(Saved data entries)
BEGIN

(* ===== verification/Access.v ===== *)
(** * Access of a caller (src/internal/auth/role.go, scope.go, connections.go, approval.go)

    Dashboard roles, scopes of API keys, the connections a caller may touch, and who may
    approve a destructive action. *)

From S2P Require Import Prelude Glob Selection.

Local Open Scope rescue_scope.

(** ** Scopes and roles *)

Inductive Scope : Type := ScopeRead | ScopeOperator | ScopeAdmin | ScopeOther (name : string).
Inductive Role : Type := RoleViewer | RoleOperator | RoleAdmin | RoleOther (name : string).
Inductive Method : Type := MethodSession | MethodAPIKey | MethodSystem | MethodOther.

#[global] Instance Scope_eq_dec : EqDecision Scope.
Proof. solve_decision. Defined.
#[global] Instance Role_eq_dec : EqDecision Role.
Proof. solve_decision. Defined.
#[global] Instance Method_eq_dec : EqDecision Method.
Proof. solve_decision. Defined.

Definition roleValid (r : Role) : bool := match r with RoleOther _ => false | _ => true end.

Definition roleScope (r : Role) : Scope :=
  match r with RoleOperator => ScopeOperator | RoleAdmin => ScopeAdmin | _ => ScopeRead end.

Inductive AuthErr : Type :=
| ErrInvalidRole | ErrInvalidScope | ErrInvalidConnections | ErrConnectionsLimited | ErrUnauthenticated
| ErrForbidden
| ErrApprovalNeedsSession | ErrSelfApproval | ErrApproverTooRecent | ErrTooFewAdmins.

Definition roleNamed (name : string) : Role :=
  if bool_decide (name = "viewer") then RoleViewer
  else if bool_decide (name = "operator") then RoleOperator
  else if bool_decide (name = "admin") then RoleAdmin else RoleOther name.

Definition scopeNamed (name : string) : Scope :=
  if bool_decide (name = "read") then ScopeRead
  else if bool_decide (name = "operator") then ScopeOperator
  else if bool_decide (name = "admin") then ScopeAdmin else ScopeOther name.

Definition ParseRole (name : string) : result AuthErr Role :=
  if roleValid (roleNamed name) then Ok (roleNamed name) else Err ErrInvalidRole.

Definition rank (s : Scope) : Z :=
  match s with ScopeRead => 1 | ScopeOperator => 2 | ScopeAdmin => 3 | ScopeOther _ => 0 end.

Definition scopeValid (s : Scope) : bool := rank s >? 0.

Definition Allows (s need : Scope) : bool := scopeValid s && scopeValid need && (rank s >=? rank need).

Definition ParseScope (name : string) : result AuthErr Scope :=
  if bool_decide (name = "") then Ok ScopeRead
  else if scopeValid (scopeNamed name) then Ok (scopeNamed name) else Err ErrInvalidScope.

Definition minScope (a b : Scope) : Scope := if rank a <=? rank b then a else b.

(** ** Connections: [None] is Go's nil set, every connection *)

Definition MaxConnectionIDs : nat := 256.
Definition maxConnectionIDLength : nat := 128.

Abbreviation ConnectionSet := (option (gset string)).

Record ConnectionAccess : Type := mkAccess { AllConnections : bool; ConnectionIDs : list string }.

Definition EveryConnection : ConnectionAccess := mkAccess true [].

Definition OnlyConnections (ids : list string) : ConnectionSet := Some (list_to_set ids).

Definition connectionSet (a : ConnectionAccess) : ConnectionSet :=
  if AllConnections a then None else OnlyConnections (ConnectionIDs a).

Definition Limited (s : ConnectionSet) : bool := match s with Some _ => true | None => false end.

Definition allowsConn (s : ConnectionSet) (id : string) : bool :=
  match s with None => true | Some m => negb (bool_decide (id = "")) && bool_decide (id ∈ m) end.

Definition stringLess (a b : string) : bool := cmpLess strCmp a b.

Definition IDs (s : ConnectionSet) : option (list string) :=
  match s with None => None | Some m => Some (stable_sort stringLess (elements m)) end.

Definition AccessOf (s : ConnectionSet) : ConnectionAccess :=
  match IDs s with None => EveryConnection | Some ids => mkAccess false ids end.

Definition Intersect (s o : ConnectionSet) : ConnectionSet :=
  match s, o with None, _ => o | _, None => s | Some a, Some b => Some (a ∩ b) end.

Definition Covers (s o : ConnectionSet) : bool :=
  match s, o with None, _ => true | _, None => false | Some a, Some b => bool_decide (b ⊆ a) end.

Definition badConnectionID (id : string) : bool :=
  bool_decide (id = "") || Nat.ltb maxConnectionIDLength (String.length id) || hasControl id.

(** [None] is the nil slice. *)
Definition NormalizeConnectionIDs (ids : list string) : result AuthErr (option (list string)) :=
  match ids with
  | [] => Ok None
  | _ =>
      if Nat.ltb MaxConnectionIDs (length ids) then Err ErrInvalidConnections
      else
        let out := TrimSpace <$> ids in
        if existsb badConnectionID out then Err ErrInvalidConnections
        else Ok (Some (compact (stable_sort stringLess out)))
  end.

Definition Normalized (a : ConnectionAccess) : result AuthErr ConnectionAccess :=
  ids <-! NormalizeConnectionIDs (ConnectionIDs a);
  if AllConnections a then
    if Nat.ltb 0 (length (default [] ids)) then Err ErrInvalidConnections else Ok EveryConnection
  else Ok (mkAccess false (default [] ids)).

(** ** Effective access *)

Record Access : Type := mkEffective { aScope : Scope; aConnections : ConnectionSet }.

Definition effectiveScope (method : Method) (role : Role) (keyScope : Scope) (hasCreator : bool) : Access :=
  match method with
  | MethodSession => mkEffective (roleScope role) None
  | MethodAPIKey =>
      let keyScope := if scopeValid keyScope then keyScope else ScopeRead in
      if hasCreator then mkEffective (minScope keyScope (roleScope role)) None else mkEffective keyScope None
  | MethodSystem => mkEffective ScopeAdmin None
  | MethodOther => mkEffective ScopeRead None
  end.

Definition effectiveConnections (method : Method) (role : Role) (hasCreator : bool) (user key : ConnectionSet) : ConnectionSet :=
  match method with
  | MethodSession => if bool_decide (role = RoleAdmin) then None else user
  | MethodAPIKey =>
      if negb hasCreator then None else if bool_decide (role = RoleAdmin) then key else Intersect key user
  | _ => None
  end.

Definition effectiveAccess (method : Method) (role : Role) (keyScope : Scope) (hasCreator : bool)
    (user key : ConnectionSet) : Access :=
  let a := effectiveScope method role keyScope hasCreator in
  let conns := effectiveConnections method role hasCreator user key in
  mkEffective (if Limited conns && bool_decide (aScope a = ScopeAdmin) then ScopeOperator else aScope a) conns.

(** ** Principals *)

Record User : Type := mkUser { uID : string; uRole : Role; uRoleChangedAt : Z }.

Record Principal : Type := mkPrincipal {
  pUser : option User;
  pMethod : Method;
  pScope : Scope;
  pRole : Role;
  pKeyScope : Scope;
  pConnections : ConnectionSet
}.

Inductive ScopeSource : Type := SourceNone | SourceRole | SourceKey | SourceKeyCappedByRole.

Definition scopeSource (p : option Principal) : ScopeSource :=
  match p with
  | None => SourceNone
  | Some p =>
      match pMethod p with
      | MethodSession => SourceRole
      | MethodAPIKey => if rank (pKeyScope p) >? rank (pScope p) then SourceKeyCappedByRole else SourceKey
      | _ => SourceNone
      end
  end.

Definition principalAllows (p : option Principal) (need : Scope) : bool :=
  match p with Some p => Allows (pScope p) need | None => false end.

Definition Require_ (p : option Principal) (need : Scope) : result AuthErr unit :=
  if principalAllows p need then Ok tt else Err ErrForbidden.

Definition AllowsConnection (p : option Principal) (id : string) : bool :=
  match p with Some p => allowsConn (pConnections p) id | None => false end.

Definition RequireKeyCreator (p : option Principal) : result AuthErr unit :=
  match p with
  | None => Err ErrUnauthenticated
  | Some q => if bool_decide (pMethod q = MethodSession) then Ok tt else Require_ p ScopeAdmin
  end.

Definition RequireAllConnections (p : option Principal) : result AuthErr unit :=
  match p with
  | None => Err ErrForbidden
  | Some q => if Limited (pConnections q) then Err ErrConnectionsLimited else Ok tt
  end.

(** ** Approvals *)

Definition MinApprovalAdmins : nat := 2.

Definition CheckApprover (p : option Principal) (requesterUserID : string) (requestedAt : Z) : result AuthErr unit :=
  match p with
  | Some q =>
      match pUser q with
      | Some u =>
          if negb (bool_decide (pMethod q = MethodSession)) then Err ErrApprovalNeedsSession
          else
            _ <-! Require_ p ScopeAdmin;
            if negb (bool_decide (requesterUserID = "")) && bool_decide (uID u = requesterUserID) then Err ErrSelfApproval
            else if negb (IsZero requestedAt) && (IsZero (uRoleChangedAt u) || negb (uRoleChangedAt u <? requestedAt))
            then Err ErrApproverTooRecent
            else Ok tt
      | None => Err ErrApprovalNeedsSession
      end
  | None => Err ErrApprovalNeedsSession
  end.

Definition CountAdmins (users : list User) : nat := length (filter (λ u, uRole u = RoleAdmin) users).

Definition CheckSecondApproverPossible (users : list User) : result AuthErr unit :=
  if Nat.ltb (CountAdmins users) MinApprovalAdmins then Err ErrTooFewAdmins else Ok tt.

(** ** Properties *)

Lemma Allows_rank s need : Allows s need = true <-> 0 < rank need <= rank s.
Proof. unfold Allows, scopeValid. rewrite !Z.gtb_ltb, Z.geb_leb, !andb_true_iff, !Z.ltb_lt, Z.leb_le. lia. Qed.

Lemma minScope_rank a b : rank (minScope a b) = Z.min (rank a) (rank b).
Proof. unfold minScope. destruct (_ <=? _) eqn:H; bool_cases; lia. Qed.

Lemma Intersect_allows s o id : allowsConn (Intersect s o) id = allowsConn s id && allowsConn o id.
Proof.
  destruct s as [a|], o as [b|]; simpl; rewrite ?andb_true_r; try done.
  destruct (bool_decide (id = "")); simpl; [done|]. rewrite <- bool_decide_and. apply bool_decide_ext. set_solver.
Qed.

(** The scope after the cap of a limited caller. *)
Lemma cap_rank conns s :
  rank (if Limited conns && bool_decide (s = ScopeAdmin) then ScopeOperator else s) =
  if Limited conns then Z.min (rank s) 2 else rank s.
Proof.
  destruct (Limited conns); simpl; [|done]. case_bool_decide as Hs; [by subst|].
  destruct s; simpl; done.
Qed.

(** An API key never exceeds its creator. Whatever role and connections the
    creator has now, every scope and every connection the key is granted is granted to
    a session of the creator, to the key itself (an unknown key scope counting as read),
    and a caller limited to some connections is never admin. *)
Theorem key_within_creator role keyScope user key need id :
  let k := effectiveAccess MethodAPIKey role keyScope true user key in
  let session := effectiveAccess MethodSession role ScopeRead true user None in
  (Allows (aScope k) need = true ->
   Allows (aScope session) need = true /\
   (Allows keyScope need = true \/ scopeValid keyScope = false /\ need = ScopeRead)) /\
  (allowsConn (aConnections k) id = true ->
   allowsConn (aConnections session) id = true /\ allowsConn key id = true) /\
  (Limited (aConnections k) = true -> Allows (aScope k) ScopeAdmin = false).
Proof.
  simpl. set (valid := if scopeValid keyScope then keyScope else ScopeRead).
  assert (∀ need, Allows valid need = true -> Allows keyScope need = true \/ scopeValid keyScope = false /\ need = ScopeRead) as Hv.
  { intros n Hn. subst valid. destruct (scopeValid keyScope); [by left|]. right. split; [done|].
    apply Allows_rank in Hn. destruct n; simpl in Hn; (done || lia). }
  assert (1 <= rank valid) as Hrv.
  { subst valid. unfold scopeValid. rewrite Z.gtb_ltb. destruct (0 <? rank keyScope) eqn:E; bool_cases; simpl; lia. }
  split_and!.
  - rewrite !Allows_rank, !cap_rank, minScope_rank. intros Hk. split.
    + assert (Limited (if bool_decide (role = RoleAdmin) then None else user) = true ->
              rank (roleScope role) <= 2 /\ Limited (if bool_decide (role = RoleAdmin) then key else Intersect key user) = true) as Hl.
      { case_bool_decide as Hr; [done|]. destruct user; [|done]. intros _. destruct role, key; simpl; (done || lia). }
      destruct (Limited (if bool_decide (role = RoleAdmin) then None else user)), (Limited (if bool_decide _ then key else _)); lia.
    + rewrite <- Allows_rank. apply Hv, Allows_rank. destruct (Limited _); lia.
  - case_bool_decide; [done|]. rewrite Intersect_allows. by intros [? ?]%andb_prop.
  - intros Hl. apply not_true_iff_false. rewrite Allows_rank, cap_rank, Hl. simpl. lia.
Qed.

(** The two-person rule. An approval is given only by a signed-in session of a user
    other than the requester that has the admin scope and whose admin role is older than
    the request; a role given at or after the request never approves it. *)
Theorem approver_sound p requester at_ :
  CheckApprover p requester at_ = Ok tt <->
  ∃ q u, p = Some q /\ pUser q = Some u /\ pMethod q = MethodSession /\ pScope q = ScopeAdmin /\
    (requester = "" \/ uID u <> requester) /\ (at_ = 0 \/ (uRoleChangedAt u <> 0 /\ uRoleChangedAt u < at_)).
Proof.
  unfold CheckApprover, Require_, principalAllows. split.
  - destruct p as [q|]; [|done]. destruct (pUser q) as [u|] eqn:Hu; [|done].
    case_bool_decide as Hm; simpl; [|done]. destruct (Allows (pScope q) ScopeAdmin) eqn:Ha; simpl; [|done].
    destruct (_ && _) eqn:Hs; [done|]. destruct (negb (IsZero at_) && _) eqn:Ht; [done|]. intros _.
    exists q, u. split_and!; try done.
    + apply Allows_rank in Ha. destruct (pScope q); simpl in Ha; (done || lia).
    + apply andb_false_iff in Hs as [Hs|Hs]; bool_cases; auto.
    + unfold IsZero in *. apply andb_false_iff in Ht as [Ht|Ht]; bool_cases; auto.
  - intros (q & u & -> & Hu & Hm & Hsc & Hr & Ht). rewrite Hu, Hm, Hsc, bool_decide_true by done. simpl.
    assert (negb (bool_decide (requester = "")) && bool_decide (uID u = requester) = false) as ->.
    { destruct Hr as [->|Hr]; [by rewrite bool_decide_true|]. rewrite (bool_decide_false (uID u = _)) by done. apply andb_false_r. }
    assert (negb (IsZero at_) && (IsZero (uRoleChangedAt u) || negb (uRoleChangedAt u <? at_)) = false) as ->; [|done].
    unfold IsZero. destruct Ht as [->|[Hz Hlt]]; [done|].
    rewrite (proj2 (Z.ltb_lt _ _) Hlt), (proj2 (Z.eqb_neq _ _) Hz). apply andb_false_r.
Qed.
Lemma remaining_selection :
  let s := selection cluster read l 0 in let s' := selection cluster read remaining 0 in
  (ckInfo <$> head (Candidates s').1, (Candidates s').2) = (ckInfo <$> head (Candidates s).1, (Candidates s).2) /\
  AuthenticEpoch cluster s' = AuthenticEpoch cluster s.
Proof.
  intros s s'. destruct remaining_first as [(vs' & Hr & Hsub) Hff].
  destruct (selection_first l vs first ltac:(done)) as (Hf1 & Hh1 & He1 & Hx1). fold s in Hf1, Hh1, He1, Hx1.
  destruct (selection_first remaining vs' Hr Hsub) as (Hf2 & Hh2 & He2 & Hx2). fold s' in Hf2, Hh2, He2, Hx2.
  assert (selFailedAhead s' = selFailedAhead s) as Hfa by congruence.
  assert (filter (λ x, ckRefused (check x) = true) remaining = filter (λ x, ckRefused (check x) = true) l) as Hrf.
  { apply remaining_filter. intros x Hx Hg Href. destruct (only x Hx Hg) as [[Hv _]|Hl].
    - destruct (verified_not_legacy _ Hv). congruence.
    - pose proof (legacy_not_refused _ Hl). congruence. }
  assert (∀ r : SnapshotSelection, ckInfo <$> head (selVerified r) = Some v ->
    Candidates r = (if selFailedAhead r then [] else selVerified r, false) /\ Nat.ltb 0 (length (selVerified r)) = true) as Hc.
  { intros r Hr'. unfold Candidates. destruct (selVerified r); [done|]. simpl. by destruct (selFailedAhead r). }
  destruct (Hc s Hh1) as [Hc1 Hl1], (Hc s' Hh2) as [Hc2 Hl2]. split.
  - rewrite Hc1, Hc2, Hfa. simpl. by destruct (selFailedAhead s); [|rewrite Hh1, Hh2].
  - unfold AuthenticEpoch. by rewrite Hc1, Hc2, Hl1, Hl2, He1, He2, Hx1, Hx2, Hrf, Hfa.
Qed.

End Pruned.

Lemma elem_of_extend check m cluster n c :
  let s := extend cluster (mkSel [] [] [] [] n true false false) (checksFrom check 0 m) in
  c ∈ selVerified s \/ c ∈ selLegacy s ->
  ∃ k x, x ∈ m /\ c = setIndex k (check x) /\ (c ∈ selVerified s -> ckVerified (check x) = true) /\
    (c ∈ selLegacy s -> ckLegacy (check x) = true).
Proof.
  simpl. intros Hc. assert (c ∈ checksFrom check 0 m) as Hin by (destruct Hc as [[_ ?]%list_elem_of_filter|[_ ?]%list_elem_of_filter]; done).
  apply list_elem_of_split in Hin as (l1 & l2 & Hs). destruct (checksFrom_split _ _ _ _ _ _ Hs) as (a & x & b & -> & _ & -> & _).
  eexists _, x. split_and!; [set_solver|done| |]; by intros [Hp _]%list_elem_of_filter.
Qed.

Section Drops.
Context (cluster : string) (read : SnapshotInfo -> snapshotObject) (l : list SnapshotInfo) (current keep : Z).

Let check (info : SnapshotInfo) : SnapshotCheck := CheckSnapshot cluster (read info) info.
Let s : SnapshotSelection := selection cluster read l 0.

Lemma selection_extend : s = extend cluster (mkSel [] [] [] [] (length l) true false false) (checksFrom check 0 l).
Proof. apply selectSnapshots_all. Qed.
(** [Segment.covers]. *)
Definition covers (s : Segment) (b : BaseBackup) : bool :=
  match bbTBefore b, bbTAfter b with
  | Some before, Some after =>
      if (Compare (sgFrom s) (otTS before) >? 0) || (Compare (sgTo s) (otTS after) <? 0) then false
      else match termAt s (otTS after) with
      | None => false
      | Some (first, last) => (otTerm after =? 0) || ((first <=? otTerm after) && (otTerm after <=? last))
      end
  | _, _ => false
  end.

Fixpoint coveringSegment (segs : list Segment) (b : BaseBackup) : option Segment :=
  match segs with
  | [] => None
  | s :: segs => if covers s b then Some s else coveringSegment segs b
  end.

Definition eligibleBase (b : BaseBackup) : bool :=
  bool_decide (rStatus (bbRecord b) = StatusCompleted) && InstanceScope (bbRecord b)
  && match bbTBefore b with Some _ => true | None => false end
  && match bbTAfter b with Some _ => true | None => false end.

(** ** The status of a stream *)

Record ChainStatus : Type := mkChainStatus {
  csChain : Chain;
  csSpan : option ChainSpan;
  csSegments : list Segment;
  csCorrupt : Z;
  csLastTo : Timestamp
}.

Record BaseStatus : Type := mkBaseStatus {
  bsBase : BaseBackup;
  bsChainID : string;
  bsEligible : bool;
  bsSegmentTo : Timestamp
}.

Record Window : Type := mkWindow {
  wChainID : string;
  wOpen : bool;
  wStart : Timestamp;
  wEnd : Timestamp;
  wBases : Z
}.

(** The collector's stored position, what it would lose now, and what can be restored.
    The fields of a running collector are left out. *)
Record StreamStatus : Type := mkStatus {
  ssStream : Stream;
  ssState : option PState;
  ssDurableRPO : option Z;
  ssWindows : list Window;
  ssChains : list ChainStatus;
  ssBases : list BaseStatus;
  ssChainBreaks : Z
}.

(** The query of [Status] and of the planner: the live committed chunks of a chain. *)
Definition liveQuery (streamID chainID : string) : ChunkQuery :=
  mkQuery streamID chainID zeroTS zeroTS (Some ChunkCommitted) true.

Definition chainStatus (spans : list ChainSpan) (c : Chain) (chunks : list Chunk) : ChainStatus :=
  let '(segs, corrupt) := segments chunks in
  mkChainStatus c (last (filter (λ sp, spChainID sp = chChainID c) spans)) segs corrupt
    (match last chunks with Some ch => cTo ch | None => zeroTS end).

Fixpoint chainStatuses (streamID : string) (spans : list ChainSpan) (chains : list Chain) (db : DB)
  : result PitrErr (list ChainStatus) :=
  match chains with
  | [] => Ok []
  | c :: rest =>
      match ListChunks (liveQuery streamID (chChainID c)) db with
      | Err e => Err e
      | Ok chunks =>
          match chainStatuses streamID spans rest db with
          | Err e => Err e
          | Ok l => Ok (chainStatus spans c chunks :: l)
          end
      end
  end.

(** The first chain with a segment that covers [b]. *)
Fixpoint coveringChain (chains : list ChainStatus) (b : BaseBackup) : option (string * Segment) :=
  match chains with
  | [] => None
  | c :: rest =>
      match coveringSegment (csSegments c) b with
      | Some s => Some (chChainID (csChain c), s)
      | None => coveringChain rest b
      end
  end.

Definition baseStatus (chains : list ChainStatus) (b : BaseBackup) : BaseStatus :=
  match coveringChain chains b with
  | Some (id, s) => mkBaseStatus b id (eligibleBase b) (sgTo s)
  | None => mkBaseStatus b "" false zeroTS
  end.

(** One turn of the loop over the bases of a segment's window. *)
Definition windowBase (chainID : string) (seg : Segment) (w : Window) (b : BaseStatus) : Window :=
  if negb (bool_decide (bsChainID b = chainID)) || negb (bsEligible b) || negb (bool_decide (bsSegmentTo b = sgTo seg))
  then w
  else match bbTAfter (bsBase b) with
  | None => w
  | Some after =>
      let start := if (wBases w =? 0) || (Compare (otTS after) (wStart w) <? 0) then otTS after else wStart w in
      mkWindow (wChainID w) (wOpen w) start (wEnd w) (wBases w + 1)
  end.

Definition segmentWindow (c : ChainStatus) (bases : list BaseStatus) (seg : Segment) : Window :=
  foldl (windowBase (chChainID (csChain c)) seg)
    (mkWindow (chChainID (csChain c)) (chainOpen (csChain c) && bool_decide (sgTo seg = csLastTo c)) zeroTS (sgTo seg) 0)
    bases.

Definition windows (chains : list ChainStatus) (bases : list BaseStatus) : list Window :=
  chains ≫= λ c, filter (λ w, wBases w <> 0) (segmentWindow c bases <$> csSegments c).

Definition chainBroken (c : Chain) : bool :=
  bool_decide (chEndReason c = EndGap) || bool_decide (chEndReason c = EndDiverged)
  || bool_decide (chEndReason c = EndReplicaSetChanged).

(** [Service.Status] of the stored data, at [now]; [bases] is [Config.Bases]. *)
Definition Status (now : Z) (id : string) (bases : list BaseBackup) (db : DB) : result PitrErr StreamStatus :=
  match GetStream id db with
  | Err e => Err e
  | Ok st =>
      let state := match LoadState id db with Ok s => Some s | Err _ => None end in
      let rpo := match state with
                 | Some s => if tsIsZero (otTS (stLast s)) then None else Some (time_sub now (tsTime (otTS (stLast s))))
                 | None => None
                 end in
      match chainStatuses id (ChainSpans id db) (ListChains id db) db with
      | Err e => Err e
      | Ok chains =>
          let bs := baseStatus chains <$> filter (λ b, negb (statusDeleted (rStatus (bbRecord b)))) bases in
          Ok (mkStatus st state rpo (windows chains bs) chains bs
                (Z.of_nat (length (filter (λ c, chainBroken (csChain c)) chains))))
      end
  end.

(** ** The base schedule *)

Definition hasOpenWindow (s : StreamStatus) : bool := existsb wOpen (ssWindows s).

Fixpoint awaitsOpen (b : BaseBackup) (before after : OpTime) (chains : list ChainStatus) : bool :=
  match chains with
  | [] => false
  | c :: rest =>
      if negb (chainOpen (csChain c)) then awaitsOpen b before after rest
      else match last (csSegments c) with
      | None => (csCorrupt c =? 0) && bool_decide (csLastTo c = zeroTS) && (Compare (otTS before) (chStart (csChain c)) >=? 0)
      | Some s => bool_decide (sgTo s = csLastTo c) && (Compare (sgFrom s) (otTS before) <=? 0)
                  && (Compare (sgTo s) (otTS after) <? 0)
      end
  end.

Definition awaitsCoverage (s : StreamStatus) (b : BaseBackup) : bool :=
  if negb (bool_decide (rStatus (bbRecord b) = StatusCompleted)) then false
  else match bbTBefore b, bbTAfter b with
  | Some before, Some after => awaitsOpen b before after (ssChains s)
  | _, _ => false
  end.

Definition retryFailedBase : Z := hour.
Definition SystemActor : string := "system".

(** The base a schedule counts from: not deleted, not skipped. *)
Definition countedBase (b : BaseBackup) : bool :=
  negb (statusDeleted (rStatus (bbRecord b))) && negb (bool_decide (rStatus (bbRecord b) = StatusSkipped)).

(** [baseDue]; [nextRun] is the cron library's next activation after a time. *)
Definition baseDue (nextRun : string -> Z -> option Z) (st : Stream) (s : StreamStatus) (bases : list BaseBackup)
    (now : Z) : bool :=
  match head (filter countedBase bases) with
  | None => true
  | Some b =>
      let bySchedule := match nextRun (sBaseCron st) (bbStartedAt b) with Some next => next <=? now | None => false end in
      match rStatus (bbRecord b) with
      | StatusInProgress | StatusPending => false
      | StatusFailed => if time_sub now (bbStartedAt b) >=? retryFailedBase then true else bySchedule
      | StatusCancelled =>
          if bool_decide (bbCancelledBy b = SystemActor) then negb (hasOpenWindow s)
          else if time_sub now (bbStartedAt b) >=? retryFailedBase then true else bySchedule
      | _ => if negb (hasOpenWindow s) then negb (awaitsCoverage s b) else bySchedule
      end
  end.

(** ** The bases a restore may start from (operations/pitrrestore.go) *)

Definition toBase (b : BaseBackup) (before after : OpTime) : Base :=
  mkBase (bbID b) before after (bbSizeBytes b) (bbEncrypted b) (bbEncryptionMode b) (bbStartedAt b).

END

Work item | The answer is the run of lines above from the line containing "Definition baseStatus (chains" through the line containing "(otTS (stLast s))))", copied exactly and alone.

Response box |
Definition baseStatus (chains : list ChainStatus) (b : BaseBackup) : BaseStatus :=
  match coveringChain chains b with
  | Some (id, s) => mkBaseStatus b id (eligibleBase b) (sgTo s)
  | None => mkBaseStatus b "" false zeroTS
  end.

(** One turn of the loop over the bases of a segment's window. *)
Definition windowBase (chainID : string) (seg : Segment) (w : Window) (b : BaseStatus) : Window :=
  if negb (bool_decide (bsChainID b = chainID)) || negb (bsEligible b) || negb (bool_decide (bsSegmentTo b = sgTo seg))
  then w
  else match bbTAfter (bsBase b) with
  | None => w
  | Some after =>
      let start := if (wBases w =? 0) || (Compare (otTS after) (wStart w) <? 0) then otTS after else wStart w in
      mkWindow (wChainID w) (wOpen w) start (wEnd w) (wBases w + 1)
  end.

Definition segmentWindow (c : ChainStatus) (bases : list BaseStatus) (seg : Segment) : Window :=
  foldl (windowBase (chChainID (csChain c)) seg)
    (mkWindow (chChainID (csChain c)) (chainOpen (csChain c) && bool_decide (sgTo seg = csLastTo c)) zeroTS (sgTo seg) 0)
    bases.

Definition windows (chains : list ChainStatus) (bases : list BaseStatus) : list Window :=
  chains ≫= λ c, filter (λ w, wBases w <> 0) (segmentWindow c bases <$> csSegments c).

Definition chainBroken (c : Chain) : bool :=
  bool_decide (chEndReason c = EndGap) || bool_decide (chEndReason c = EndDiverged)
  || bool_decide (chEndReason c = EndReplicaSetChanged).

(** [Service.Status] of the stored data, at [now]; [bases] is [Config.Bases]. *)
Definition Status (now : Z) (id : string) (bases : list BaseBackup) (db : DB) : result PitrErr StreamStatus :=
  match GetStream id db with
  | Err e => Err e
  | Ok st =>
      let state := match LoadState id db with Ok s => Some s | Err _ => None end in
      let rpo := match state with
                 | Some s => if tsIsZero (otTS (stLast s)) then None else Some (time_sub now (tsTime (otTS (stLast s))))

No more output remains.